WHAT YOU WILL DO:
Count the lines below in which "units" appears, then give that number by itself.

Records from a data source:
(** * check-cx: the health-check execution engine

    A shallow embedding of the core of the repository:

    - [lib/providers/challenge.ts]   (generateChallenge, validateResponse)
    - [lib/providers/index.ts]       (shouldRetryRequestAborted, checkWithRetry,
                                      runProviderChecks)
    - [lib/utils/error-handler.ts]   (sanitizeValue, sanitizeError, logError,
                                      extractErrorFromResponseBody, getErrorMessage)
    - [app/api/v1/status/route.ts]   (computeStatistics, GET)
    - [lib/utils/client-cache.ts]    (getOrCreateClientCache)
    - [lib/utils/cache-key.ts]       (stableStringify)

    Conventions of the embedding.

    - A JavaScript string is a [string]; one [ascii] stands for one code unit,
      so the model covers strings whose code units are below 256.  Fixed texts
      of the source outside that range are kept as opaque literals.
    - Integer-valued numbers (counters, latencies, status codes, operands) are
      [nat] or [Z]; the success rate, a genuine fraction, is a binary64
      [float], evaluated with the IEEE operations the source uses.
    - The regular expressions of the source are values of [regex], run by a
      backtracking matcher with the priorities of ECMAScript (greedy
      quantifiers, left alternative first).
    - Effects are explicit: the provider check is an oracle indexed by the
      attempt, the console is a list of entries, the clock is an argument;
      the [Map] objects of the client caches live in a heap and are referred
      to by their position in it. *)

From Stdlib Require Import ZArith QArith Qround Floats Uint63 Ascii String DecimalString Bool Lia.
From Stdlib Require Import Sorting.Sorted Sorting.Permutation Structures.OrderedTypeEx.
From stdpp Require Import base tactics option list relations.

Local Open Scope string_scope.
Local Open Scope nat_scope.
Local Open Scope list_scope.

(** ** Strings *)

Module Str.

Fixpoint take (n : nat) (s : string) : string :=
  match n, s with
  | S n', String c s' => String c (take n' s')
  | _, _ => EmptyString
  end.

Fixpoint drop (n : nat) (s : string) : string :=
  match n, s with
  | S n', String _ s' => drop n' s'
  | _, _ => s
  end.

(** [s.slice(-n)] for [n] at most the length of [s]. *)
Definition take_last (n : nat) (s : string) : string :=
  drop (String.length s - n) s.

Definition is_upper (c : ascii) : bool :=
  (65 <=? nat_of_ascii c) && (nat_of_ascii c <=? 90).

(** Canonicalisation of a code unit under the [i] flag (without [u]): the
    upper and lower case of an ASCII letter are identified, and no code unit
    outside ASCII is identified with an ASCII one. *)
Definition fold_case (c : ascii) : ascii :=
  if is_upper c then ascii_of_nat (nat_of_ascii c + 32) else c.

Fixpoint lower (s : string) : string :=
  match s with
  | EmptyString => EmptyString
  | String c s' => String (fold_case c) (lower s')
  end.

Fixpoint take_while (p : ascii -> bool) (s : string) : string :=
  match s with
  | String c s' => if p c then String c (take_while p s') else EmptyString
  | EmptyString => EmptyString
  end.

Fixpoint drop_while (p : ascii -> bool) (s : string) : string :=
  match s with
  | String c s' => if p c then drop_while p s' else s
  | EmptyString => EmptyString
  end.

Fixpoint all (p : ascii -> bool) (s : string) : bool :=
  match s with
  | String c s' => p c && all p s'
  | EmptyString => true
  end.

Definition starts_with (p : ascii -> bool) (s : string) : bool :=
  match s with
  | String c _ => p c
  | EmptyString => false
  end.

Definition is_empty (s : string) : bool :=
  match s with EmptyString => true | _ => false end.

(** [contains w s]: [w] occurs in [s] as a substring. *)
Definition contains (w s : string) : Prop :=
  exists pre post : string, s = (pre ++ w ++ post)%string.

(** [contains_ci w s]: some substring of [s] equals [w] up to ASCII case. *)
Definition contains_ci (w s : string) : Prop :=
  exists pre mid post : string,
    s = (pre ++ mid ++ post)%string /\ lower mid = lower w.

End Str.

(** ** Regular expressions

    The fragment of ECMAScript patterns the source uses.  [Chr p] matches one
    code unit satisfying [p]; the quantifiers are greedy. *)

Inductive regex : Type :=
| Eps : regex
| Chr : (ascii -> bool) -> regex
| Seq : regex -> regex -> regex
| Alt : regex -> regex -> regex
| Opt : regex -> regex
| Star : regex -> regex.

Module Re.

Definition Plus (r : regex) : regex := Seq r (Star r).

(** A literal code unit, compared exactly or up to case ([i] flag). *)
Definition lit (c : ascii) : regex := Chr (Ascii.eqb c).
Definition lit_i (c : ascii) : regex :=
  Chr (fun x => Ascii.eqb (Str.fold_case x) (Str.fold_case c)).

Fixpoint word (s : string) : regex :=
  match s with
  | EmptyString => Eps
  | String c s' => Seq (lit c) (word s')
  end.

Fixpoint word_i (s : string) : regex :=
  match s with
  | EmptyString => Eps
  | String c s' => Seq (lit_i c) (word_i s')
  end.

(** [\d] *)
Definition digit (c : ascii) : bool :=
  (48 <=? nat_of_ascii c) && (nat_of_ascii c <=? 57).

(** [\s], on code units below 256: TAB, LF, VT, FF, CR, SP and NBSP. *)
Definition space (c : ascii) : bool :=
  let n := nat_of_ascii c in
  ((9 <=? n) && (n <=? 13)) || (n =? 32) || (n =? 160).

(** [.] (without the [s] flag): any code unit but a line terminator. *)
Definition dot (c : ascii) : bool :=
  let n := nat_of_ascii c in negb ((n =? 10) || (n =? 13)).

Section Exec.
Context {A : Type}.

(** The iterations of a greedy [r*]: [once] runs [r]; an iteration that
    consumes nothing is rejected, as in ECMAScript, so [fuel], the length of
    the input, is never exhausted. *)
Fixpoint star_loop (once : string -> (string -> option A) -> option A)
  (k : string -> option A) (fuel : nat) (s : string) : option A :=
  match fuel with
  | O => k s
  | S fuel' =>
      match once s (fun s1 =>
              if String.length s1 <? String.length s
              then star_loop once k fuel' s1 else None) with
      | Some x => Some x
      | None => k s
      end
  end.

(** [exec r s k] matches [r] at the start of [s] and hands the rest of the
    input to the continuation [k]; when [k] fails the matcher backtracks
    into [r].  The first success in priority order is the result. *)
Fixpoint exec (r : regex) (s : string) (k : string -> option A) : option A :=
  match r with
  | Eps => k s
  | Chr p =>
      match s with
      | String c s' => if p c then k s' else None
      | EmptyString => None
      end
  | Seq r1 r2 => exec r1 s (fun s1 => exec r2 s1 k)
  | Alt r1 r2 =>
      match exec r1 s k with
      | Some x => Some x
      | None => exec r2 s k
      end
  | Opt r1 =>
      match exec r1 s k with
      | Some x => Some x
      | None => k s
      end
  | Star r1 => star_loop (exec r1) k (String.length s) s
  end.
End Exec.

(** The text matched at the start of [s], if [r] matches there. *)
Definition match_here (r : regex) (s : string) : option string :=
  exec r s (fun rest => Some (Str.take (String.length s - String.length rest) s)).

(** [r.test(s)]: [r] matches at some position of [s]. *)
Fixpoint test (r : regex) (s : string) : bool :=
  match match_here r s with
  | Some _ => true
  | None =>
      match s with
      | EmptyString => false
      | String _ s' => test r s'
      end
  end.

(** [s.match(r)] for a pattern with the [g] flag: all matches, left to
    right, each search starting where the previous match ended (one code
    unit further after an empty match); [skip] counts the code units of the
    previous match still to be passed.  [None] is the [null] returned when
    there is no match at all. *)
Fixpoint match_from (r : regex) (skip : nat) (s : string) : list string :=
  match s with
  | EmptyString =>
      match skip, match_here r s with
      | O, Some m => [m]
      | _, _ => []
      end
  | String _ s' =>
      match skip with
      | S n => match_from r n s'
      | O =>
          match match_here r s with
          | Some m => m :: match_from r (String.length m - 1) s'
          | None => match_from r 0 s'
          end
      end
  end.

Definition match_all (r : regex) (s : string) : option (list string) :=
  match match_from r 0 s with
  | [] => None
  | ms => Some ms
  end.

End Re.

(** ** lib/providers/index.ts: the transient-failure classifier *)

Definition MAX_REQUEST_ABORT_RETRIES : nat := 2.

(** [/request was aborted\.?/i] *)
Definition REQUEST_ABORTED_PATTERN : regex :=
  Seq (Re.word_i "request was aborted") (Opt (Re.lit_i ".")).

FINAL ANSWER:
3